Поганенький я все-таки человечишко. И еще более поганенький, что пишу об этом — любя; кляну себя — негодяюшко, маразматик, ушки надрать мало — а все-таки люблю! И как люблю! По-небесному.
Но все же это подло, так любить себя… Особенно после того, что было… А что было, что было! И началось ведь все с того, что любил я не себя, а — ее… Как это удивительно — любить другого человека. На душонке, не обремененной тяжестью и страхами эгоизма, так легко-легко и чувствуешь себя как-то по-благородному. Я бы всем влюбленным давал звание дворянина. Была она девица на вполне высоком уровне: в меру инфернальна, поэтична и страдала лунатизмом. Любил я ее страстно, но больше все как-то по-грустному. Бывало, прижму ее к себе, смотрю в ее глазенки таким сумасшедше-проникновенным взглядом, а она плачет. Плачет оттого, что уж очень выражение глаз моих было не от мира сего. А все, что не от мира сего, вызывало ручьи ее слез. И плакала она тоже не как все, а по-нездешнему, плакала не слезами, а мыслями; задумается, унесется куда-нибудь, и слезы падают просто в такт ее отчаянным мыслям.
Очень нервна была. Впрочем, мне только этого и надо было. По ночам я целовал ее одинокие, холодные ноги и нашептывал кошмары.

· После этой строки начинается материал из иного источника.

(** C22. What a published element holds, in its data and in each of its
    handles: whatever can be read from a configuration has no text that looks
    like a credential anywhere, and under a credential's name nothing but what
    is left of an expression; and a property of a schema with a credential's
    name has no literal text as its default, its constant or among its
    examples. Bytes that cannot be read are not published. *)
Theorem published_elements_clean (elements : list (option Element)) (e : Element) (fields : list (string * pval))
    (p : pval) (v : json) :
  Some e ∈ RedactGraphElements unmarshal marshal elements -> fields ∈ el_fields e :: el_handles e ->
  readable p = Some v ->
  (("configuration", p) ∈ fields -> clean_configuration v) /\ (("schema", p) ∈ fields -> clean_schema v).
Proof.
  intros He Hf Hv. unfold RedactGraphElements in He. apply list_elem_of_In, in_map_iff in He as ([e0|] & E & _); [|done].
  injection E as <-. cbn [el_fields el_handles] in Hf.
  assert (Hfields : exists m, fields = redactConfigSchema unmarshal marshal m).
  { apply elem_of_cons in Hf as [->|Hf]; [eauto|]. apply list_elem_of_In, in_map_iff in Hf as (m & <- & _). eauto. }
  destruct Hfields as [m ->]. unfold redactConfigSchema.
  assert (Hnull : clean_configuration JNull /\ clean_schema JNull).
  { split; [intros k s Hin|intros k s Hin]; by apply not_elem_of_nil in Hin. }
  split; intros Hin; apply list_elem_of_In, in_map_iff in Hin as ([k q] & E & _); unfold redact_field in E; cbn [fst snd] in E.
  - assert (Hq : q = Decoded JNull /\ p = q \/ p = redactAny unmarshal marshal q blankSecrets).
    { destruct q as [[]|]; repeat case_match; simplify_eq; auto. }
    destruct Hq as [[-> ->]| ->]; [injection Hv as <-; apply Hnull|].
    apply redactAny_reads in Hv as [->|[u ->]]; [apply Hnull|apply blank_secrets_clean].
  - assert (Hq : q = Decoded JNull /\ p = q \/ p = redactAny unmarshal marshal q blankSchemaSecrets).
    { destruct q as [[]|]; repeat case_match; simplify_eq; auto. }
    destruct Hq as [[-> ->]| ->]; [injection Hv as <-; apply Hnull|].
    apply redactAny_reads in Hv as [->|[u ->]]; [apply Hnull|apply blank_schema_clean].
Qed.
End published.

(** What a schema may still leak: a default that is an object is left alone,
    also when a member of it has a credential's name. *)
Example schema_default_leaks :
  blankSchemaSecrets (JObj [("properties", JObj [("context", JObj [("default", JObj [("apiKey", JStr "hunter2")])])])]) =
  JObj [("properties", JObj [("context", JObj [("default", JObj [("apiKey", JStr "hunter2")])])])].
Proof. reflexivity. Qed.

Lemma published_elements_clean_witness :
  let unmarshal := fun s => if s =? "raw" then Some (JObj [("apiKey", JStr "hunter2")]) else if s =? "out" then Some (JObj [("apiKey", JStr "")]) else None in
  let marshal := fun v => if bool_decide (v = JObj [("apiKey", JStr "")]) then Some "out" else None in
  RedactGraphElements unmarshal marshal [Some (mkElement [("configuration", Raw "raw")] [])] =
    [Some (mkElement [("configuration", Raw "out")] [])] /\
  clean_configuration (JObj [("apiKey", JStr "")]).
Proof.
  intros unmarshal marshal. split; [vm_compute; reflexivity|].
  refine (proj1 (published_elements_clean unmarshal marshal _ [Some (mkElement [("configuration", Raw "raw")] [])]
    (mkElement [("configuration", Raw "out")] []) [("configuration", Raw "out")] (Raw "out") (JObj [("apiKey", JStr "")]) _ _ _) _).
  - intros v out. unfold marshal. destruct (bool_decide _) eqn:E; [|discriminate]. apply bool_decide_eq_true in E as ->.
    intros [= <-]. reflexivity.
  - apply list_elem_of_singleton. vm_compute. reflexivity.
  - left.
  - reflexivity.
  - left.
Defined.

Гладил ее прозрачную, тоже не от мира сего в своей нежности, кожу, впивался в ее плоть… и бормотал, бормотал… о страхах, о великом отчаянии жить среди людей, о смерти. Весь медовый месяц я рассказывал ей о смерти. Метафизично рассказывал, с бездночками, с жутковатыми паузами, когда все замирало, и, визгливо валяясь в ее прекрасных, обнаженных, неприступно-мистичных ногах, выл, умоляя ее защитить меня от страхов, от жизни, от гибели… Бедненькая, как это все она выносила!
Весь гной, все параноидные язвы душонки моей перед ее глазами разворачивал, с упоением, с визгом, с надрывом. Это и называл истинной любовью. Так и любили мы друг друга, целыми днями скитаясь по нашим запертым комнатам наедине с кошмаром и темным молчаливым небом, глядевшим на нас в окна.